Begin at the line that contains "Variable W : World." and repeat every line from there to the end of the records below, inclusive, without adding any other line.

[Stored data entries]
———

(** * The notebook [03-Features-Modeling.ipynb] as a program

    The repository is one Jupyter notebook.  Its code cells hold six
    straight-line Python statements; everything else is markdown.  This
    development embeds

    - the notebook document (cells, their source lines, their stored
      outputs) together with the abstract syntax of the statements,
    - a small interpreter for that fragment of Python running in a
      kernel (user namespace, client objects, trace of operations),
      parametrised by the behaviour of the environment (which imports
      resolve, whether the cluster starts, whether the shutdown returns),

    and proves the properties of the notebook over them. *)

From Stdlib Require Import ZArith List Bool Ascii String.
From stdpp Require Import gmap strings list fin_maps pretty.
Import ListNotations.

Set Warnings "-register-all,-clear-no-such-hyp".

Local Open Scope string_scope.
Local Open Scope list_scope.

(** ** Abstract syntax (the fragment of Python's [ast] the notebook uses) *)

Module Ast.

Inductive constant : Type :=
| Num (n : Z)
| Str (s : string).

Inductive expr : Type :=
| Name (id : string)
| Constant (value : constant)
| Attribute (value : expr) (attr : string)
| Call (func : expr) (args : list expr) (keywords : list (string * expr)).

Inductive stmt : Type :=
| ImportFrom (module name : string) (asname : option string)
| Assign (target : string) (value : expr)
| Expr (value : expr).

#[global] Instance constant_eq_dec : EqDecision constant.
Proof. solve_decision. Defined.

(** Concrete syntax, as [ast.unparse] prints it. *)

Definition unparse_constant (c : constant) : string :=
  match c with
  | Num n => pretty n
  | Str s => "'" +:+ s +:+ "'"
  end.

Fixpoint unparse_expr (e : expr) : string :=
  match e with
  | Name id => id
  | Constant c => unparse_constant c
  | Attribute v a => unparse_expr v +:+ "." +:+ a
  | Call f args kws =>
      unparse_expr f +:+ "("
        +:+ String.concat ", "
             (map unparse_expr args
                ++ map (fun kw : string * expr =>
                          let (k, v) := kw in k +:+ "=" +:+ unparse_expr v) kws)
        +:+ ")"
  end.

Definition unparse_stmt (s : stmt) : string :=
  match s with
  | ImportFrom m n None => "from " +:+ m +:+ " import " +:+ n
  | ImportFrom m n (Some a) => "from " +:+ m +:+ " import " +:+ n +:+ " as " +:+ a
  | Assign x e => x +:+ " = " +:+ unparse_expr e
  | Expr e => unparse_expr e
  end.

(** Every [Call] node of an expression, outermost first. *)
Fixpoint calls_of_expr (e : expr) : list expr :=
  match e with
  | Name _ | Constant _ => []
  | Attribute v _ => calls_of_expr v
  | Call f args kws =>
      e :: calls_of_expr f
        ++ flat_map calls_of_expr args
        ++ flat_map (fun kw : string * expr => let (_, v) := kw in calls_of_expr v) kws
  end.

(** The names an expression reads. *)
Fixpoint names_of_expr (e : expr) : list string :=
  match e with
  | Name id => [id]
  | Constant _ => []
  | Attribute v _ => names_of_expr v
  | Call f args kws =>
      names_of_expr f
        ++ flat_map names_of_expr args
        ++ flat_map (fun kw : string * expr => let (_, v) := kw in names_of_expr v) kws
  end.

Definition stmt_value (s : stmt) : option expr :=
  match s with
  | ImportFrom _ _ _ => None
  | Assign _ e | Expr e => Some e
  end.

Definition calls_of_stmt (s : stmt) : list expr :=
  from_option calls_of_expr [] (stmt_value s).

(** Names read by a statement. *)
Definition reads (s : stmt) : list string :=
  from_option names_of_expr [] (stmt_value s).

End Ast.
Export Ast.

(** ** The notebook document *)

Module Notebook.

(** Stored outputs of a code cell ([output_type] of nbformat 4). *)
Inductive output : Type :=
| execute_result (execution_count : nat) (text_plain : string)
| stream (name text : string)
| error (ename evalue : string).

Inductive cell : Type :=
| markdown
| code (execution_count : option nat) (source : list string)
       (body : list stmt) (outputs : list output).

Definition is_code (c : cell) : bool :=
  match c with markdown => false | code _ _ _ _ => true end.

Definition source (c : cell) : list string :=
  match c with markdown => [] | code _ src _ _ => src end.

Definition body (c : cell) : list stmt :=
  match c with markdown => [] | code _ _ b _ => b end.

Definition outputs (c : cell) : list output :=
  match c with markdown => [] | code _ _ _ o => o end.

Definition execution_count (c : cell) : option nat :=
  match c with markdown => None | code n _ _ _ => n end.

(** A source line holds a statement unless it is blank or a comment. *)
Definition is_code_line (l : string) : bool :=
  match l with
  | "" => false
  | String c _ => negb (Ascii.eqb c "#"%char)
  end.

(** The keyword arguments of the one [Client(...)] call. *)
Definition client_keywords : list (string * expr) :=
  [ ("n_workers", Constant (Num 2));
    ("threads_per_worker", Constant (Num 1));
    ("memory_limit", Constant (Str "1GB")) ].

Definition construct_client : stmt :=
  Assign "client" (Call (Name "Client") [] client_keywords).

Definition show_client : stmt := Expr (Name "client").

Definition close_client : stmt :=
  Expr (Call (Attribute (Name "client") "close") [] []).

(** Code cell [In [2]]: the imports and the construction. *)
Definition cell_setup : cell :=
  code (Some 2)
    [ "from dask import dataframe as ddf";
      "from dask import array as da";
      "from dask.distributed import Client";
      "";
      "client = Client(n_workers=2, threads_per_worker=1, memory_limit='1GB')" ]
    [ ImportFrom "dask" "dataframe" (Some "ddf");
      ImportFrom "dask" "array" (Some "da");
      ImportFrom "dask.distributed" "Client" None;
      construct_client ]
    [].

(** Code cell [In [3]]: the bare name, with its stored display. *)
Definition cell_show : cell :=
  code (Some 3)
    [ "client" ]
    [ show_client ]
    [ execute_result 3
        "<Client: 'tcp://127.0.0.1:52321' processes=2 threads=2, memory=2.00 GB>" ].

(** Code cell [In [4]]: a comment only. *)
Definition cell_fixme : cell :=
  code (Some 4) [ "# FIXME examples" ] [] [].

(** Code cell [In [5]]: the shutdown. *)
Definition cell_close : cell :=
  code (Some 5) [ "client.close()" ] [ close_client ] [].

(** The trailing code cell, never filled in. *)
Definition cell_empty : cell := code None [] [] [].

(** The cells in document order: four markdown cells, the four executed
    code cells, the "Modeling" heading and the empty code cell. *)
Definition notebook : list cell :=
  [ markdown; markdown; markdown; markdown;
    cell_setup; cell_show; cell_fixme; cell_close;
    markdown; cell_empty ].

Definition code_cells (nb : list cell) : list cell := filter (fun c => is_code c = true) nb.

(** All executable statements of a notebook, in document order. *)
Definition statements (nb : list cell) : list stmt := flat_map body nb.

Definition calls (nb : list cell) : list expr := flat_map calls_of_stmt (statements nb).

End Notebook.
Export Notebook.

(** ** The kernel: values, environment, state *)

Module Kernel.

(** Python objects the fragment can produce. *)
Inductive value : Type :=
| VInt (n : Z)
| VStr (s : string)
| VNone
| VModule (qualname : string)
| VBuiltin (name : string)
| VClientClass                    (* [dask.distributed.Client] *)
| VClient (h : nat)               (* a client object, by handle *)
| VCloseMethod (h : nat)          (* the bound method [<client>.close] *)
| VFile.

#[global] Instance value_eq_dec : EqDecision value.
Proof. solve_decision. Defined.

(** Operations a run performs, in the order it performs them. *)
Inductive event : Type :=
| EvImport (module name : string)
| EvClientStart (h : nat) (args : list value) (kwargs : list (string * value))
| EvClientClose (h : nat)
| EvDisplay (v : value)
| EvOpen (args : list value)
| EvInput
| EvPrint (args : list value).

#[global] Instance event_eq_dec : EqDecision event.
Proof. solve_decision. Defined.

Inductive exn : Type :=
| NameError (id : string)
| ImportError (module name : string)
| AttributeError (v : value) (attr : string)
| TypeError (callee : value)
| RuntimeError (what : string).

(** What the notebook does not decide: the Python environment it meets
    when it is run.  A [World] stands for the environment of one run of
    the notebook, or of one execution of a cell: a later execution may
    meet another one (imports that resolve by then, a cluster that
    starts on another port).  [importable m n] tells whether
    [from m import n] resolves;
    [start_cluster args kwargs] is the scheduler address of the local
    cluster that the [Client] constructor starts on those arguments, or
    [None] when the constructor raises; [close_returns h] tells whether
    closing client [h] returns normally; [stdin] is what [input()] would
    read. *)
Record World : Type := {
  importable : string -> string -> bool;
  start_cluster : list value -> list (string * value) -> option string;
  close_returns : nat -> bool;
  stdin : string
}.

Inductive status : Type := Running | Closed.

Record client_object : Type := {
  scheduler : string;
  config : list (string * value);
  state : status
}.

(** The kernel: the user namespace, the client objects by handle, and
    the operations performed so far (oldest first). *)
Record kernel : Type := {
  user_ns : gmap string value;
  clients : list client_object;
  trace : list event
}.

Definition fresh_kernel : kernel :=
  {| user_ns := ∅; clients := []; trace := [] |}.

(** *** A state-and-exception monad over the kernel *)

Definition M (A : Type) : Type := kernel -> (exn + A) * kernel.

Definition ret {A} (a : A) : M A := fun k => (inr a, k).

Definition raise {A} (e : exn) : M A := fun k => (inl e, k).

Definition bind {A B} (m : M A) (f : A -> M B) : M B :=
  fun k =>
    match m k with
    | (inl e, k') => (inl e, k')
    | (inr a, k') => f a k'
    end.

Declare Scope kernel_scope.
Delimit Scope kernel_scope with kernel.
Notation "x <- m ;; f" := (bind m (fun x => f))
  (at level 100, m at next level, right associativity) : kernel_scope.
Notation "m ;; f" := (bind m (fun _ => f))
  (at level 100, right associativity) : kernel_scope.
Local Open Scope kernel_scope.

Definition emit (e : event) : M unit :=
  fun k => (inr tt, {| user_ns := user_ns k; clients := clients k; trace := trace k ++ [e] |}).

Definition store (x : string) (v : value) : M unit :=
  fun k => (inr tt, {| user_ns := <[x := v]> (user_ns k); clients := clients k; trace := trace k |}).

Definition builtins : list string := [ "open"; "input"; "print" ].

(** Name resolution: the user namespace, then the builtins. *)
Definition load (x : string) : M value :=
  fun k =>
    match user_ns k !! x with
    | Some v => (inr v, k)
    | None =>
        if bool_decide (x ∈ builtins) then (inr (VBuiltin x), k)
        else (inl (NameError x), k)
    end.

(** The object that [from m import n] yields once it resolves.  Of the
    dask library the model knows one class, [dask.distributed.Client];
    any other import yields a module object. *)
Definition imported (m n : string) : value :=
  if bool_decide (m = "dask.distributed" /\ n = "Client") then VClientClass
  else VModule (m +:+ "." +:+ n).

Definition new_client (addr : string) (kw : list (string * value)) : M nat :=
  fun k =>
    (inr (length (clients k)),
     {| user_ns := user_ns k;
        clients := clients k ++ [ {| scheduler := addr; config := kw; state := Running |} ];
        trace := trace k |}).

Definition mark_closed (h : nat) : M unit :=
  fun k =>
    (inr tt,
     {| user_ns := user_ns k;
        clients := alter (fun c => {| scheduler := scheduler c; config := config c;
                                       state := Closed |}) h (clients k);
        trace := trace k |}).

Section Interpreter.

Variable W : World.

(** Attribute access: a client has the method [close]; a module has the
    attributes that can be imported from it. *)
Definition getattr (v : value) (a : string) : M value :=
  match v with
  | VClient h =>
      if bool_decide (a = "close") then ret (VCloseMethod h)
      else raise (AttributeError v a)
  | VModule q =>
      if importable W q a then ret (imported q a) else raise (AttributeError v a)
  | _ => raise (AttributeError v a)
  end.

———

#### Written answer:
Variable W : World.

(** Attribute access: a client has the method [close]; a module has the
    attributes that can be imported from it. *)
Definition getattr (v : value) (a : string) : M value :=
  match v with
  | VClient h =>
      if bool_decide (a = "close") then ret (VCloseMethod h)
      else raise (AttributeError v a)
  | VModule q =>
      if importable W q a then ret (imported q a) else raise (AttributeError v a)
  | _ => raise (AttributeError v a)
  end.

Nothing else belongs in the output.